RECORDED DATA below:

Lemma wf_group w g :
  wf w → g ∈ listeners_groups (em w) → is_Some (group_at (heap w) g).
Proof. intros (_ & Hg & _) Hin. by apply (proj1 (Forall_forall _ _) Hg). Qed.

Lemma wf_lock w : wf w → object_lock (em w) = false.
Proof. by intros (H & _). Qed.

Lemma wf_groups w :
  wf w →
  Forall (fun g => is_Some (group_at (heap w) g)) (listeners_groups (em w)).
Proof. by intros (_ & H & _). Qed.

Lemma wf_listener w g grp l :
  wf w → g ∈ listeners_groups (em w) → group_at (heap w) g = Some grp →
  l ∈ listeners grp → is_Some (listener_at (heap w) l).
Proof.
  intros (_ & _ & Hl & _) Hin Hg Hlin.
  apply (proj1 (Forall_forall _ _) Hl). apply list_elem_of_bind.
  exists g. split; [|done]. unfold listeners_of. by rewrite Hg.
Qed.

Lemma wf_listeners w g grp :
  wf w → g ∈ listeners_groups (em w) → group_at (heap w) g = Some grp →
  Forall (fun l => is_Some (listener_at (heap w) l)) (listeners grp).
Proof. intros. apply Forall_forall. intros l ?. by eapply wf_listener. Qed.

(** A group with listeners is the first of its type. *)
Lemma wf_orphan w g grp :
  wf w → g ∈ listeners_groups (em w) → group_at (heap w) g = Some grp →
  find_group (heap w) (listeners_groups (em w)) (event_type grp) ≠ Some g →
  listeners grp = [].
Proof.
  intros (_ & _ & _ & _ & _ & Ho) Hin Hg Hf.
  destruct (proj1 (Forall_forall _ _) Ho g Hin) as [H|H];
    unfold listeners_of, type_of in H; rewrite Hg in H; done.
Qed.

Lemma find_group_types h h' gs t :
  Forall (fun g => event_type <$> group_at h' g = event_type <$> group_at h g)
         gs →
  find_group h' gs t = find_group h gs t.
Proof.
  induction 1 as [|g0 gs H0 _ IH]; simpl; [done|].
  destruct (group_at h' g0) as [a|], (group_at h g0) as [b|];
    simpl in H0; try done.
  injection H0 as ->. by rewrite IH.
Qed.

Lemma find_group_app h gs gs' t g :
  find_group h gs t = Some g → find_group h (gs ++ gs') t = Some g.
Proof.
  induction gs as [|g0 gs IH]; simpl; [done|].
  destruct (group_at h g0); [|done]. destruct (_ =? _); auto.
Qed.

(** Changing the listeners of one group changes one segment of the list of
    all listeners. *)
Lemma all_listeners_split h h' gs g :
  NoDup gs → g ∈ gs →
  (∀ g0, g0 ∈ gs → g0 ≠ g → listeners_of h' g0 = listeners_of h g0) →
  ∃ A B, all_listeners h gs = A ++ listeners_of h g ++ B
         ∧ all_listeners h' gs = A ++ listeners_of h' g ++ B.
Proof.
  intros Hnd Hin Hext.
  destruct (list_elem_of_split _ _ Hin) as (pre & post & ->).
  apply NoDup_app in Hnd as (_ & Hpre & [Hpost _]%NoDup_cons).
  exists (pre ≫= listeners_of h), (post ≫= listeners_of h).
  unfold all_listeners. rewrite !bind_app, !bind_cons. split; [done|].
  f_equal; [|f_equal]; apply Forall_bind_ext, Forall_forall; intros g0 Hg0;
    apply Hext; try (intros ->).
  - apply elem_of_app. by left.
  - by apply (Hpre g); [|left].
  - apply elem_of_app. right. by right.
  - done.
Qed.

(** The listeners of the first group of a type are replaced. *)
Lemma wf_update w h' lg g grp ls' :
  wf w →
  find_group (heap w) (listeners_groups (em w)) (event_type grp) = Some g →
  group_at (heap w) g = Some grp →
  group_at h' g = Some (mk_group (event_type grp) ls') →
  (∀ g0, g0 ∈ listeners_groups (em w) → g0 ≠ g →
         group_at h' g0 = group_at (heap w) g0) →
  (∀ A B, all_listeners (heap w) (listeners_groups (em w))
          = A ++ listeners grp ++ B →
          NoDup (A ++ ls' ++ B)
          ∧ Forall (fun l => is_Some (listener_at h' l)) (A ++ ls' ++ B)) →
  wf (mk_world h' (em w) lg).
Proof.
  intros Hwf Hf Hg Hg' Hext Hls.
  pose proof Hwf as (Hlk & Hv & Hl & Hnd & Hndl & Ho).
  destruct (find_group_Some _ _ _ _ Hf) as [Hin _].
  assert (∀ g0, g0 ∈ listeners_groups (em w) →
            event_type <$> group_at h' g0
            = event_type <$> group_at (heap w) g0) as Hty.
  { intros g0 Hg0. destruct (decide (g0 = g)) as [->|Hne].
    - by rewrite Hg, Hg'.
    - by rewrite Hext. }
  assert (∀ t, find_group h' (listeners_groups (em w)) t
               = find_group (heap w) (listeners_groups (em w)) t) as Hfg.
  { intros t. by apply find_group_types, Forall_forall. }
  destruct (all_listeners_split (heap w) h' _ g Hnd Hin) as (A & B & HA & HB).
  { intros g0 Hg0 Hne. unfold listeners_of. by rewrite Hext. }
  unfold listeners_of in HA, HB. rewrite Hg in HA. rewrite Hg' in HB.
  destruct (Hls A B HA) as [Hnd' Hl'].
  unfold wf; simpl. rewrite HB. repeat split; try done.
  - apply Forall_forall. intros g0 Hg0.
    destruct (decide (g0 = g)) as [->|Hne]; [by rewrite Hg'|].
    rewrite Hext by done. by apply (proj1 (Forall_forall _ _) Hv).
  - apply Forall_forall. intros g0 Hg0. rewrite Hfg.
    destruct (decide (g0 = g)) as [->|Hne].
    + right. unfold type_of. by rewrite Hg'.
    + unfold listeners_of, type_of. rewrite Hext by done.
      apply (proj1 (Forall_forall _ _) Ho g0 Hg0).
Qed.

Lemma perm_snoc_middle (A ls B : list Z) l :
  A ++ (ls ++ [l]) ++ B ≡ₚ l :: (A ++ ls ++ B).
Proof.
  rewrite <- (assoc_L (++) ls [l] B); simpl.
  rewrite (assoc_L (++) A ls (l :: B)).
  rewrite <- Permutation_middle. by rewrite <- (assoc_L (++)).
Qed.

Lemma perm_delete_middle (A ls B : list Z) i l :
  ls !! i = Some l → A ++ ls ++ B ≡ₚ l :: (A ++ delete i ls ++ B).
Proof.
  intros H. rewrite (delete_Permutation ls i l H) at 1. simpl.
  by rewrite <- Permutation_middle.
Qed.

Lemma detach_missing t cb d w :
  wf w →
  match find_group (heap w) (listeners_groups (em w)) t with
  | Some g => find_listener (heap w) (listeners_of (heap w) g) cb d = None
  | None => True
  end →
  vlc_event_detach t cb d w
  = Ret VLC_EGENERIC
      (mk_world (heap w) (em w)
         (log w ++ [MsgWarn (p_parent_object (em w))
                      "Can't detach to an object event manager event"])).
Proof.
  intros Hwf Hf. pose proof (wf_lock _ Hwf) as Hlk.
  unfold vlc_event_detach, bind at 1. rewrite lock_free by done.
  unfold bind at 1, get_em. unfold bind at 1.
  rewrite detach_groups_missing.
  { unfold bind, vlc_mutex_unlock, emit, ret; simpl.
    by rewrite set_lock_set_lock, set_lock_id. }
  simpl. apply Forall_forall. intros g0 Hg0.
  destruct (wf_group _ _ Hwf Hg0) as [grp0 E0]. split; [by exists grp0|].
  intros Ht. destruct (find_group _ _ t) as [g|] eqn:Efg.
  - destruct (decide (g0 = g)) as [->|Hne].
    + split; [|done]. unfold listeners_of. rewrite E0. by eapply wf_listeners.
    + unfold type_of in Ht. rewrite E0 in Ht. unfold listeners_of. rewrite E0.
      rewrite (wf_orphan _ _ _ Hwf Hg0 E0); [done|]. rewrite Ht, Efg. congruence.
  - by destruct (find_group_None _ _ _ _ (wf_groups _ Hwf) Efg Hg0).
Qed.

Lemma wf_init p parent w s w' :
  vlc_event_manager_init p parent w = Ret s w' → wf w'.
Proof.
  intros [= _ <-]. unfold wf; simpl. repeat split; constructor.
Qed.

Lemma wf_register t w s w' : wf w → register t w = Ret s w' → wf w'.
Proof.
  intros Hwf. destruct (malloc (heap w)) as [g|] eqn:Hm.
  2:{ rewrite register_enomem by done. by intros [= _ <-]. }
  rewrite (register_ok _ _ _ (wf_lock _ Hwf) Hm). intros [= _ <-].
  pose proof (malloc_fresh _ _ Hm) as Hg.
  pose proof Hwf as (Hlk & Hv & Hl & Hnd & Hndl & Ho).
  set (h' := <[g:=BGroup (mk_group t [])]> (heap w)).
  assert (∀ g0, g0 ∈ listeners_groups (em w) →
                group_at h' g0 = group_at (heap w) g0) as Hext.
  { intros g0 Hg0. apply group_at_alloc; [done|]. by apply wf_group. }
  assert (g ∉ listeners_groups (em w)) as Hnin.
  { intros Hin. destruct (wf_group _ _ Hwf Hin) as [grp Hgrp].
    apply group_at_Some in Hgrp. congruence. }
  assert (all_listeners h' (listeners_groups (em w) ++ [g])
          = all_listeners (heap w) (listeners_groups (em w))) as Hall.
  { unfold all_listeners. rewrite bind_app, bind_singleton.
    unfold listeners_of at 2. unfold h'. rewrite group_at_insert_group; simpl.
    rewrite app_nil_r. apply Forall_bind_ext, Forall_forall. intros g0 Hg0.
    unfold listeners_of. by rewrite Hext. }
  unfold wf; simpl. fold h'. rewrite Hall. repeat split; try done.
  - apply Forall_app. split.
    + apply Forall_forall. intros g0 Hg0. rewrite Hext by done.
      by apply wf_group.
    + constructor; [|constructor]. unfold h'. by rewrite group_at_insert_group.
  - eapply Forall_impl; [exact Hl|]. intros l [x Hx]; simpl.
    unfold h'. rewrite listener_at_alloc; by eauto.
  - apply NoDup_app. repeat split; try done.
    + intros g0 Hg0 ->%list_elem_of_singleton. done.
    + apply NoDup_singleton.
  - apply Forall_app. split.
    + apply Forall_forall. intros g0 Hg0.
      unfold listeners_of, type_of. rewrite Hext by done.
      destruct (proj1 (Forall_forall _ _) Ho g0 Hg0) as [H|H]; [by left|right].
      apply find_group_app. eapply find_group_ext_Some; [|exact H].
      intros g1 Hg1. by apply group_at_alloc.
    + constructor; [|constructor]. left. unfold listeners_of, h'.
      by rewrite group_at_insert_group.
Qed.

End of RECORDED DATA.

= TASK STATEMENT =
Repeat word for word every line from the start of the entries to the line holding "listeners_of h g ++ B", inclusive, and nothing else.

= TASK ANSWER =
Lemma wf_group w g :
  wf w → g ∈ listeners_groups (em w) → is_Some (group_at (heap w) g).
Proof. intros (_ & Hg & _) Hin. by apply (proj1 (Forall_forall _ _) Hg). Qed.

Lemma wf_lock w : wf w → object_lock (em w) = false.
Proof. by intros (H & _). Qed.

Lemma wf_groups w :
  wf w →
  Forall (fun g => is_Some (group_at (heap w) g)) (listeners_groups (em w)).
Proof. by intros (_ & H & _). Qed.

Lemma wf_listener w g grp l :
  wf w → g ∈ listeners_groups (em w) → group_at (heap w) g = Some grp →
  l ∈ listeners grp → is_Some (listener_at (heap w) l).
Proof.
  intros (_ & _ & Hl & _) Hin Hg Hlin.
  apply (proj1 (Forall_forall _ _) Hl). apply list_elem_of_bind.
  exists g. split; [|done]. unfold listeners_of. by rewrite Hg.
Qed.

Lemma wf_listeners w g grp :
  wf w → g ∈ listeners_groups (em w) → group_at (heap w) g = Some grp →
  Forall (fun l => is_Some (listener_at (heap w) l)) (listeners grp).
Proof. intros. apply Forall_forall. intros l ?. by eapply wf_listener. Qed.

(** A group with listeners is the first of its type. *)
Lemma wf_orphan w g grp :
  wf w → g ∈ listeners_groups (em w) → group_at (heap w) g = Some grp →
  find_group (heap w) (listeners_groups (em w)) (event_type grp) ≠ Some g →
  listeners grp = [].
Proof.
  intros (_ & _ & _ & _ & _ & Ho) Hin Hg Hf.
  destruct (proj1 (Forall_forall _ _) Ho g Hin) as [H|H];
    unfold listeners_of, type_of in H; rewrite Hg in H; done.
Qed.

Lemma find_group_types h h' gs t :
  Forall (fun g => event_type <$> group_at h' g = event_type <$> group_at h g)
         gs →
  find_group h' gs t = find_group h gs t.
Proof.
  induction 1 as [|g0 gs H0 _ IH]; simpl; [done|].
  destruct (group_at h' g0) as [a|], (group_at h g0) as [b|];
    simpl in H0; try done.
  injection H0 as ->. by rewrite IH.
Qed.

Lemma find_group_app h gs gs' t g :
  find_group h gs t = Some g → find_group h (gs ++ gs') t = Some g.
Proof.
  induction gs as [|g0 gs IH]; simpl; [done|].
  destruct (group_at h g0); [|done]. destruct (_ =? _); auto.
Qed.

(** Changing the listeners of one group changes one segment of the list of
    all listeners. *)
Lemma all_listeners_split h h' gs g :
  NoDup gs → g ∈ gs →
  (∀ g0, g0 ∈ gs → g0 ≠ g → listeners_of h' g0 = listeners_of h g0) →
  ∃ A B, all_listeners h gs = A ++ listeners_of h g ++ B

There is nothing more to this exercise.